Welcome to a Tuesday evening edition of Progress Report.
Tonight is a bit of a deep dive into national news, but before we get to that, I want to direct your attention to two new items:
My scoop on the latest twist in the cold war between Starbucks and the union that now represents nearly 10,000 workers
This quick segment of an interview with AOC that I did (via videographer in Vegas) this weekend. More to come on this.
OK, now let’s get to tonight’s big story.
Please consider a subscribing and/or donating to keep Progress Report afloat and sustainable. Far-right extremists are financed by billionaires and corporations, who invest in conservative outlets, think tanks, and law firms to advance their interests. We rely on forward-thinking readers like you. Please help us fight the good fight.
I spent four hours last night watching CNN’s coverage of the Iowa Caucuses. I know this because I was at a friend’s apartment and there are time-stamped subway fare charges on my credit card, assurance that the cable network’s vacuous broadcast hadn’t driven me into a fugue state for several days.
It was a night of anodyne conversation, meaningless maps, and punditry cliches. Instead of providing any broader political context, the broadcast focused on number-crunching and analytical pablum, to the point that the network’s anchors and analysts could have just as easily been calling a darts competition, American Idol finale, or an actual horse race on closed circuit TV at the tracks.

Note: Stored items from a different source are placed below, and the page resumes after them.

(** The row to serve, whether the candidate was rejected, whether it was
    accepted against nothing. The index is always in range
    ([select_rejects]). *)
Definition selectGuardedVWAP1m (candidate : Vwap1mRow) (rows : list Vwap1mRow) : Vwap1mRow * bool * bool :=
  match row_value candidate with
  | None => (candidate, false, false)
  | Some c =>
      let trailingRows := trailing_rows candidate rows in
      let trailing := map row_value trailingRows in
      let '(accept, lkgIdx) := GuardServedVWAP (Some c) trailing in
      if accept then (candidate, false, negb (ServedBaselineValidated trailing))
      else (default zero_row (trailingRows !! Z.to_nat lkgIdx), true, false)
  end.

Definition SelectGuardedVWAP1m (candidate : Vwap1mRow) (rows : list Vwap1mRow) : Vwap1mRow * bool :=
  let '(served, rejected, _) := selectGuardedVWAP1m candidate rows in (served, rejected).

Definition selectGuardedVWAP1mAt (candidate : Vwap1mRow) (rows : list Vwap1mRow) (ts : Time) (maxStaleness : Duration)
  : Vwap1mRow * bool * bool * bool :=
  let '(served, rejected, lowConfidence) := selectGuardedVWAP1m candidate rows in
  if lowConfidence then (zero_row, false, false, true)
  else if negb rejected then (served, true, false, false)
  else if maxStaleness <? time_Sub ts (time_Add (vr_Bucket served) Minute) then (zero_row, false, true, false)
  else (served, true, true, false).

Definition SelectGuardedVWAP1mAt (candidate : Vwap1mRow) (rows : list Vwap1mRow) (ts : Time) (maxStaleness : Duration) : Vwap1mRow * bool :=
  let '(served, ok, _, _) := selectGuardedVWAP1mAt candidate rows ts maxStaleness in (served, ok).

(** [fetch] is what the store answers, [None] for an error. *)
Definition GuardServedVWAP1mConfidence (fetch : option (list Vwap1mRow)) (candidate : Vwap1mRow) : Vwap1mRow * bool * bool :=
  match fetch with
  | None => (candidate, false, false)
  | Some rows =>
      let '(served, rejected, lowConfidence) := selectGuardedVWAP1m candidate rows in (served, lowConfidence, rejected)
  end.

Definition GuardServedVWAP1mAt (fetch : option (list Vwap1mRow)) (candidate : Vwap1mRow) (ts : Time) (maxStaleness : Duration)
  : Vwap1mRow * bool :=
  match fetch with
  | None => (candidate, true)
  | Some rows => SelectGuardedVWAP1mAt candidate rows ts maxStaleness
  end.

(** One bucket of a series, judged against those that follow it. *)
Definition series_row (rows : list Vwap1mRow) (i : nat) : option Vwap1mRow :=
  row ← rows !! i;
  let trailing := take SampleFetch (drop (S i) rows) in
  let '(_, rejected, lowConfidence) := selectGuardedVWAP1m row trailing in
  if rejected || lowConfidence then None else Some row.

(** [None] is the panic of [make] with a negative capacity. *)
Definition GuardServedVWAP1mSeries (rows : list Vwap1mRow) (n : Z) : option (list Vwap1mRow) :=
  let n := if Z.of_nat (length rows) <? n then Z.of_nat (length rows) else n in
  if n <? 0 then None else Some (omap (series_row rows) (seq 0 (Z.to_nat n))).

End Guard.

(** ** The floor of the substance gate (substance.go) *)

Record SubstancePolicy := mkSubPol { sp_MinVolumeUSD : option Q; sp_MinBuckets : Z; sp_MinSpan : Duration; sp_Window : Duration }.

(** A policy with its defaults applied: the volume is never nil. *)
Record floors := mkFloors { MinVolumeUSD : Q; MinBuckets : Z; MinSpan : Duration; SubWindow : Duration }.

Definition DefaultSubstanceMinVolumeUSD : Q := 1000 # 1.
Definition DefaultSubstanceMinBuckets : Z := 20.
Definition DefaultSubstanceMinSpan : Duration := 6 * Hour.
Definition DefaultSubstanceWindow : Duration := 24 * Hour.

Definition withDefaults (p : SubstancePolicy) : floors :=
  mkFloors (default DefaultSubstanceMinVolumeUSD (sp_MinVolumeUSD p))
    (if sp_MinBuckets p =? 0 then DefaultSubstanceMinBuckets else sp_MinBuckets p)
    (if sp_MinSpan p =? 0 then DefaultSubstanceMinSpan else sp_MinSpan p)
    (if sp_Window p =? 0 then DefaultSubstanceWindow else sp_Window p).

Definition durationOrZero (n : Z) (unit : Duration) : Duration :=
  if (Z.quot MaxInt64 unit <? n) || (n <? Z.quot MinInt64 unit) then 0 else wraps 64 (n * unit).

Definition SubstancePolicyFromValues (minVolumeUSD : float64) (minBuckets minSpanMinutes windowHours : Z) : SubstancePolicy :=
  mkSubPol (if f64_lt f64_zero minVolumeUSD then SetFloat64 minVolumeUSD else None)
    minBuckets (durationOrZero minSpanMinutes Minute) (durationOrZero windowHours Hour).

Inductive SubstanceFloor := FloorNone | FloorBuckets | FloorSpan | FloorVolume | FloorVolumeUnvalued.

#[export] Instance SubstanceFloor_eq_dec : EqDecision SubstanceFloor.
Proof. solve_decision. Defined.

Definition floorRank (f : SubstanceFloor) : Z :=
  match f with FloorNone => 0 | FloorBuckets => 1 | FloorSpan => 2 | FloorVolume => 3 | FloorVolumeUnvalued => 4 end.

Definition furthestFloor (a b : SubstanceFloor) : SubstanceFloor := if floorRank a <? floorRank b then b else a.

Definition FailedFloor (volumeUSD : option Q) (buckets valuedBuckets spanSeconds : Z) (policy : floors) : SubstanceFloor :=
  let volume := default 0%Q volumeUSD in
  if buckets <? MinBuckets policy then FloorBuckets
  else if wraps 64 (wraps 64 spanSeconds * Second) <? MinSpan policy then FloorSpan
  else if Qlt_bool volume (MinVolumeUSD policy) then
    if wraps 64 (2 * valuedBuckets) <? buckets then FloorVolumeUnvalued else FloorVolume
  else FloorNone.

Definition SubstanceOK (volumeUSD : option Q) (buckets spanSeconds : Z) (policy : floors) : bool :=
  bool_decide (FailedFloor volumeUSD buckets buckets spanSeconds policy = FloorNone).

(** [Duration.Truncate]. *)
Definition dur_Truncate (d m : Duration) : Duration := if m <=? 0 then d else d - Z.rem d m.

Definition minutesPerHour : Z := Hour / Minute.

Definition hourGrainPolicy (p : floors) : floors :=
  let buckets := Z.quot (wraps 64 (wraps 64 (MinBuckets p + minutesPerHour) - 1)) minutesPerHour in
  let span := dur_Truncate (MinSpan p) Hour in
  let buckets := if (Hour <=? span) && (buckets <? 2) then 2 else buckets in
  mkFloors (MinVolumeUSD p) buckets span (SubWindow p).

(** ** What the store measures (timescale/aggregates.go) *)

Inductive HistoryGranularity :=
| Granularity1m | Granularity15m | Granularity1h | Granularity4h | Granularity1d | Granularity1w | Granularity1mo.

#[export] Instance HistoryGranularity_eq_dec : EqDecision HistoryGranularity.
Proof. solve_decision. Defined.

Definition granularity_text (g : HistoryGranularity) : string :=
  match g with
  | Granularity1m => "1m" | Granularity15m => "15m" | Granularity1h => "1h" | Granularity4h => "4h"
  | Granularity1d => "1d" | Granularity1w => "1w" | Granularity1mo => "1mo"
  end.

Definition BucketDuration (g : HistoryGranularity) : Duration :=
  match g with
  | Granularity1m => Minute | Granularity15m => 15 * Minute | Granularity1h => Hour | Granularity4h => 4 * Hour
  | Granularity1d => 24 * Hour | Granularity1w => 7 * 24 * Hour | Granularity1mo => 30 * 24 * Hour
  end.

Definition PriceAtMinuteRungMaxAge : Duration := 48 * Hour.

Record MarketSubstance := mkSub { ms_VolumeUSD : string; ms_Buckets : Z; ms_SpanSeconds : Z; ms_ValuedBuckets : Z }.

(** A row of a price aggregate; a NULL volume is [None]. *)
Record price_row := mkRow { pr_bucket : Time; pr_base : string; pr_quote : string; pr_volume_usd : option Q }.

(** The two arms of the query: the second leaves out what the first selects. *)
Definition first_arm (baseKeys quoteKeys : list string) (r : price_row) : bool :=
  bool_decide (pr_base r ∈ baseKeys) && bool_decide (pr_quote r ∈ quoteKeys).
Definition selects (baseKeys quoteKeys : list string) (r : price_row) : bool :=
  first_arm baseKeys quoteKeys r
  || (first_arm quoteKeys baseKeys r && negb (first_arm baseKeys quoteKeys r)).

(** A timestamp printed to the second. *)
Definition to_second (t : Time) : Time := time_Unix t * Second.

(** The bounds on [bucket], with the clocks of the process and of the
    database. *)
Definition live_bounds (now dbNow : Time) (window : Duration) (bucket : Time) : bool :=
  (bucket <=? dbNow - Minute) && (to_second (now - window) <=? bucket).
Definition at_bounds (asOf dbNow : Time) (window : Duration) (g : HistoryGranularity) (bucket : Time) : bool :=
  (bucket <=? dbNow - BucketDuration g) && (bucket <=? to_second (asOf - BucketDuration g)) && (to_second (asOf - window) <=? bucket).

(** [sum] of SQL: NULL for no value. *)
Definition sql_sum (l : list (option Q)) : option Q :=
  match omap id l with [] => None | x :: r => Some (foldl Qplus x r) end.

Definition extent (l : list Z) : Z :=
  match l with [] => 0 | x :: r => foldr Z.max x r - foldr Z.min x r end.

Definition bucket_usd (rows : list price_row) (bucket : Time) : option Q :=
  sql_sum (map pr_volume_usd (List.filter (fun r => pr_bucket r =? bucket) rows)).

Definition summarise `{RatText} (rows : list price_row) : MarketSubstance :=
  let buckets := remove_dups (map pr_bucket rows) in
  let sums := map (bucket_usd rows) buckets in
  mkSub (numeric_text (default 0%Q (sql_sum sums)))
    (Z.of_nat (length buckets)) (extent buckets / Second)
    (Z.of_nat (length (List.filter (fun o => match o with Some q => Qlt_bool 0 q | None => false end) sums))).

(** [rows] is the table; [None] an error. *)
Definition PairMarketSubstance `{RatText} (rows : list price_row) (now dbNow : Time) (bases quotes : list Asset) (window : Duration)
  : option MarketSubstance :=
  if window <=? 0 then None
  else match bases, quotes with
       | _ :: _, _ :: _ =>
           let b := map Asset_String bases in let q := map Asset_String quotes in
           Some (summarise (List.filter (fun r => selects b q r && live_bounds now dbNow window (pr_bucket r)) rows))
       | _, _ => None
       end.

Definition PairMarketSubstanceAt `{RatText} (rows : list price_row) (dbNow : Time) (bases quotes : list Asset) (asOf : Time) (window : Duration)
    (g : HistoryGranularity) : option MarketSubstance :=
  if window <=? 0 then None
  else if negb (bool_decide (g = Granularity1m) || bool_decide (g = Granularity1h)) then None
  else match bases, quotes with
       | _ :: _, _ :: _ =>
           let b := map Asset_String bases in let q := map Asset_String quotes in
           Some (summarise (List.filter (fun r => selects b q r && at_bounds asOf dbNow window g (pr_bucket r)) rows))
       | _, _ => None
       end.

(** ** The gate (substance.go) *)

Definition substanceCacheTTL : Duration := 60 * Second.
Definition substanceCacheMax : Z := 8192.
Definition substanceLoggedMax : Z := 2 ^ 16.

The three leading candidates were reduced to avatars, each with slightly different attributes and theoretical paths to victory, which were discussed in front of a map divided into 99 blank square counties. Working from old data, John King and Jake Tapper discussed how Nikki Haley’s team really needed to have targeted a series of indistinguishable squares that went for Marco Rubio in 2016 and why DeSantis’s ground game could help him in some other squares, according to campaign insiders.
It was impossible to tell where they were pointing on the map, which entranced with its mundanity.
Desperate for a storyline as Trump rolled through the frozen Hawkeye State, the hosts and analysts continued to come back to DeSantis and Haley’s tight race for a distance second place, reviewing their approaches to establishing themselves as the final speed bump in the former president’s path to the GOP nomination. It was all mechanics over ideology, with no examination of their long records as elected officials.
Don’t meet the candidates
Attentive viewers were regularly told that DeSantis invested millions in campaign infrastructure in Iowa, but would have had to do some research to learn about his accomplishments as governor. No mention of his four years spent torturing trans kids or getting tens of thousands of people killed with his reckless Covid policies; not a word about his efforts to make it harder for people to vote or callously allowing energy and insurance prices to skyrocket in exchange for some lobbyist donations.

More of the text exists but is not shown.